We do this as it is bad form (and potentially dangerous) to have a function that relies on an object that isn't explicitly put in the function. It we change our *border_patrol* object (such as by scraping a different file but calling that object *border_patrol*) and the function doesn't have that as an input, it will work differently than we expect. Since we called the object we scraped *sector_profile* for the first table, let's change that to *data* as not all tables are called Sector Profile.
```{r}
scrape_pdf <- function(list_of_tables,
table_number,
number_columns,
column_names) {
data <- list_of_tables[table_number]
data <- trimws(data)
data <- strsplit(data, "\n")
data <- data[[1]]
data <- data[grep("Miami", data):
grep("Nationwide Total", data)]
data <- str_split_fixed(data, " {2,}", number_columns)
data <- data.frame(data)
names(data) <- column_names
return(data)
}
```
Now let's run this function for each of the three tables we want to scrape, changing the function's parameters to work for each table. To see what parameter values you need to input, look at the PDF itself or the screenshots in this lesson.
```{r}
table_1 <- scrape_pdf(list_of_tables = border_patrol,
table_number = 1,
number_columns = 10,
column_names = c("sector",
"agent_staffing",
"total_apprehensions",
"other_than_mexican_apprehensions",
"marijuana_pounds",
"cocaine_pounds",
"accepted_prosecutions",
"assaults",
"rescues",
"deaths"))
table_2 <- scrape_pdf(list_of_tables = border_patrol,
table_number = 2,
number_columns = 6,
column_names = c("sector",
"accompanied_juveniles",
"unaccompanied_juveniles",
"total_juveniles",
"total_adults",
"total_apprehensions"))
table_3 <- scrape_pdf(list_of_tables = border_patrol,
table_number = 3,
number_columns = 4,
column_names = c("sector",
"female",
"male",
"total_apprehensions"))
```
We can use the function `left_join()` from the `dplyr` package to combine the three tables into a single object. In the first table there are some asterisks after the final two row names in the Sector column. For our match to work properly we need to delete them, which we can do using `gsub()`.
```{r}
table_1$sector <- gsub("\\*", "", table_1$sector)
```
Now we can run `left_join()`. `left_join()` will automatically join based on shared column names in the two data sets we are joining.
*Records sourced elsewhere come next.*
(* ===== verification/Runs.v ===== *)
(** * Runs of computations that return

    [runs m s Q]: started in [s], the computation [m] returns, throws nothing,
    and its value and last state satisfy [Q]. The lemmas follow the structure
    of a computation; [runs_step] applies them. *)

From S2P Require Import Prelude Bytes Region RegionPolicy RegionManager.
From stdpp Require Import base tactics numbers list.

#[local] Open Scope Z_scope.

Definition runs {S A} (m : M S A) (s : S) (Q : A -> S -> Prop) : Prop :=
  match m s with
  | (Ok a, s') => Q a s'
  | (Throw _, _) => False
  end.

Section runs.
Context {S : Type}.
Implicit Types s : S.

Lemma runs_bind {A B} (m : M S A) (k : A -> M S B) s (Q : B -> S -> Prop) :
  runs m s (fun a s' => runs (k a) s' Q) -> runs (bind m k) s Q.
Proof. unfold runs, bind. by destruct (m s) as [[]]. Qed.

Lemma runs_bind_inv {A B} (m : M S A) (k : A -> M S B) s (Q : B -> S -> Prop) :
  runs (bind m k) s Q -> runs m s (fun a s' => runs (k a) s' Q).
Proof. unfold runs, bind. by destruct (m s) as [[]]. Qed.

Lemma runs_mono {A} (m : M S A) s (Q R : A -> S -> Prop) :
  runs m s Q -> (forall a s', Q a s' -> R a s') -> runs m s R.
Proof. unfold runs. destruct (m s) as [[]]; auto. Qed.

Lemma runs_ret {A} (a : A) s (Q : A -> S -> Prop) : Q a s -> runs (ret a) s Q.
Proof. done. Qed.
Lemma runs_get s (Q : S -> S -> Prop) : Q s s -> runs get s Q.
Proof. done. Qed.
Lemma runs_gets {A} (f : S -> A) s (Q : A -> S -> Prop) : Q (f s) s -> runs (gets f) s Q.
Proof. done. Qed.
Lemma runs_modify (f : S -> S) s (Q : unit -> S -> Prop) : Q tt (f s) -> runs (modify f) s Q.
Proof. done. Qed.
Lemma runs_guard (b : bool) e s (Q : unit -> S -> Prop) :
  b = false -> Q tt s -> runs (Prelude.guard b e) s Q.
Proof. by intros ->. Qed.
Lemma runs_lift {A} (r : res A) (a : A) s (Q : A -> S -> Prop) :
  r = Ok a -> Q a s -> runs (lift r) s Q.
Proof. by intros ->. Qed.
Lemma runs_eq {A} (m : M S A) s a s' (Q : A -> S -> Prop) :
  m s = (Ok a, s') -> Q a s' -> runs m s Q.
Proof. unfold runs. by intros ->. Qed.
Lemma runs_result {A} (m : M S A) s (Q : A -> S -> Prop) :
  runs m s Q -> exists a s', m s = (Ok a, s') /\ Q a s'.
Proof. unfold runs. destruct (m s) as [[]]; [eauto|done]. Qed.

Lemma runs_zoom {T A} `{Lens S T} (m : M T A) s (Q : A -> S -> Prop) :
  runs m (lget s) (fun a t => Q a (lset t s)) -> runs (zoom m) s Q.
Proof. unfold runs, zoom. by destruct (m (lget s)) as [[]]. Qed.
End runs.

Section runsRM.
Context {P D : Type}.

Lemma runs_getRegion (rid : Z) (s : RM P D) (r : Region) (Q : Region -> RM P D -> Prop) :
  regions_ s !! Z.to_nat rid = Some r -> Q r s -> runs (getRegion rid) s Q.
Proof. unfold runs, getRegion. by intros ->. Qed.

Lemma runs_onRegion {A} (rid : Z) (m : M Region A) (s : RM P D) (r : Region) (Q : A -> RM P D -> Prop) :
  regions_ s !! Z.to_nat rid = Some r ->
  runs m r (fun a r' => Q a (set_regions (<[Z.to_nat rid := r']> (regions_ s)) s)) ->
  runs (onRegion rid m) s Q.
Proof. unfold runs, onRegion. intros ->. by destruct (m r) as [[]]. Qed.

Lemma runs_onPolicy {A} (m : M P A) (s : RM P D) (Q : A -> RM P D -> Prop) :
  runs m (policy_ s) (fun a p => Q a (set_policy p s)) -> runs (onPolicy m) s Q.
Proof. unfold runs, onPolicy. by destruct (m (policy_ s)) as [[]]. Qed.

Lemma runs_onDevice {A} (m : M D A) (s : RM P D) (Q : A -> RM P D -> Prop) :
  runs m (device_ s) (fun a d => Q a (set_device d s)) -> runs (onDevice m) s Q.
Proof. unfold runs, onDevice. by destruct (m (device_ s)) as [[]]. Qed.
End runsRM.

(** One step of a run. *)
Ltac runs_step :=
  lazymatch goal with
  | |- runs (bind _ _) _ _ => apply runs_bind
  | |- runs (ret _) _ _ => apply runs_ret
  | |- runs get _ _ => apply runs_get
  | |- runs (gets _) _ _ => apply runs_gets
  | |- runs (modify _) _ _ => apply runs_modify
  | |- runs (zoom _) _ _ => apply runs_zoom
  | |- runs (onPolicy _) _ _ => apply runs_onPolicy
  | |- runs (onDevice _) _ _ => apply runs_onDevice
  | |- runs (if ?b then _ else _) _ _ => destruct b eqn:?
  end.
Ltac runs_steps := repeat (runs_step; cbv beta).
(* ===== verification/BlockCacheJobs.v ===== *)
(** * The block cache: reclaims and the jobs of the workers *)

From S2P Require Import Prelude Bytes BloomFilter Device BigHash Region RegionPolicy BlockIndex RegionManager BlockCache Runs BlockCodec BlockCacheInv BlockCacheMoves BlockCacheFlush BlockCacheInsert BlockCacheLookup.
From stdpp Require Import base tactics numbers list.

#[local] Open Scope Z_scope.

(** ** Reclaiming a region

    The walk over a region that is reclaimed takes every entry of it out of
    the index or moves it to another region; the region is clean afterwards. *)

Section reclaim.
Context {P D X : Type} {IP : EvictionPolicy P} {LP : EvictionPolicyLaws P} {ID : BlockDevice D}.
Context {LD : BlockDeviceLaws D} {IX : Index X} {LX : IndexLaws X}.
Context (hashBuffer checksum : bytes -> Z) (bc : BCConfig X) (rc : RMConfig).
Context (C : config_ok hashBuffer checksum bc rc).

Notation align := (allocAlignSize_ bc).
Notation rs := (rmRegionSize_ rc).
Notation nregs := (numRegions_ rc).
Notation base := (baseOffset_ rc).
Notation chain_ := (chain hashBuffer checksum align (checksumData_ bc)).
Notation tot := (span align).
Notation esz := (esize align).
Notation InvS_ := (InvS hashBuffer checksum bc rc).
Notation region_ok_ := (region_ok hashBuffer checksum bc rc).
Notation code_ := (code bc rc).
Notation ends_at_ := (ends_at bc).
Notation present_ := (present hashBuffer bc rc).
Notation BC_ := (BC P D X).
Notation points_all_ := (points_all hashBuffer bc rc).
Notation clear_above_ := (clear_above bc rc).
Notation scan_ := (scan hashBuffer bc rc).
Lemma pairWork_spec V (p : Pair) (large : bool) (i : nat) :
  pair_ok V p -> runs (pairWork large i) p (fun _ p' => pair_same p p' /\ pair_ok V p').
Proof.
  intros (Vs & Vl & H1 & H2 & H3 & H4). destruct large; cbn.
  - apply runs_onLarge. eapply runs_mono; [exact (work_promise Vl _ i H2)|]. intros _ l (Hf & Hp).
    split; [by split_and!|]. by exists Vs, Vl.
  - apply runs_onSmall. eapply runs_mono; [exact (work_promise Vs _ i H1)|]. intros _ l (Hf & Hp).
    split; [by split_and!|]. by exists Vs, Vl.
Qed.
End pair.
Lemma insertAsync_spec V (s : Drv) (accept : Z -> bool) k v t :
  limits_ok -> driver_ok 0 0 V s -> item_in k v t ->
  runs (insertAsync hashBuffer accept k v t) s (fun st s' => (st = StatusOk \/ st = Rejected) /\ driver_ok 0 0 V s').
Proof.
  intros Hl Hd Hi. unfold insertAsync. apply runs_bind, runs_get. cbv beta zeta. destruct (_ <? _).
  { apply runs_bind, runs_driverCount. intros s1 H1. apply runs_bind, runs_driverCount. intros s2 H2.
    apply runs_bind, runs_engineCount. intros s3 H3. apply runs_bind, runs_engineCount. intros s4 H4. apply runs_ret.
    split; [by right|]. eapply calm_ok; [|exact Hd]. do 3 (etrans; [eassumption|]). done. }
  apply runs_bind. eapply runs_mono; [by apply (admissionTest_spec V s accept k v t)|]. intros b s1 Hd1. cbv beta.
  destruct b; cbn [negb]; [|apply runs_ret; by auto]. cbn [Z.b2z] in Hd1. rewrite Z.mul_1_l in Hd1.
  apply runs_bind. eapply quiet_on_pair; [exact Hd1|apply Hi|]. intros p. apply runs_count. intros p' Hc. split; [done|].
  intros s2 Hd2. apply runs_bind. eapply enqueue_spec; [exact Hd2|done|]. intros s3 Hd3. apply runs_ret. auto.
Qed.

Lemma async_spec V (s : Drv) (job : DriverJob) k :
  (job = JobLookup k false \/ job = JobRemove k false) -> driver_ok 0 0 V s -> key_ok k ->
  runs (do! onPairOf k (ret tt) in onScheduler (enqueueWithKey job (hashBuffer k))) s (fun _ s' => driver_ok 0 0 V s').
Proof.
  intros Hj Hd Hk. apply runs_bind. eapply quiet_on_pair; [exact Hd|done|]. intros p. apply runs_ret. split; [done|].
  intros s1 Hd1. destruct Hj as [-> | ->]; (eapply enqueue_spec; [exact Hd1|done|done]).
Qed.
In our case this is "sector" and "total_apprehensions." All we need to input into `left_join()` is the name of the data sets we want to join together. `left_join()` can only combine two data sets at a time so we'll first join table_1 and table_2 and then join table_3 with the result of the first join, which we'll call "final_data."
```{r}
library(dplyr)
final_data <- left_join(table_1, table_2)
final_data <- left_join(final_data, table_3)
```
Let's take a look at the `head()` of this combined data.
```{r}
head(final_data)
```
In one data set we now have information from three separate tables in a PDF. We have now scraped three different tables from a PDF and turned them into a single data set, turning the PDF into actually usable (and useful) data!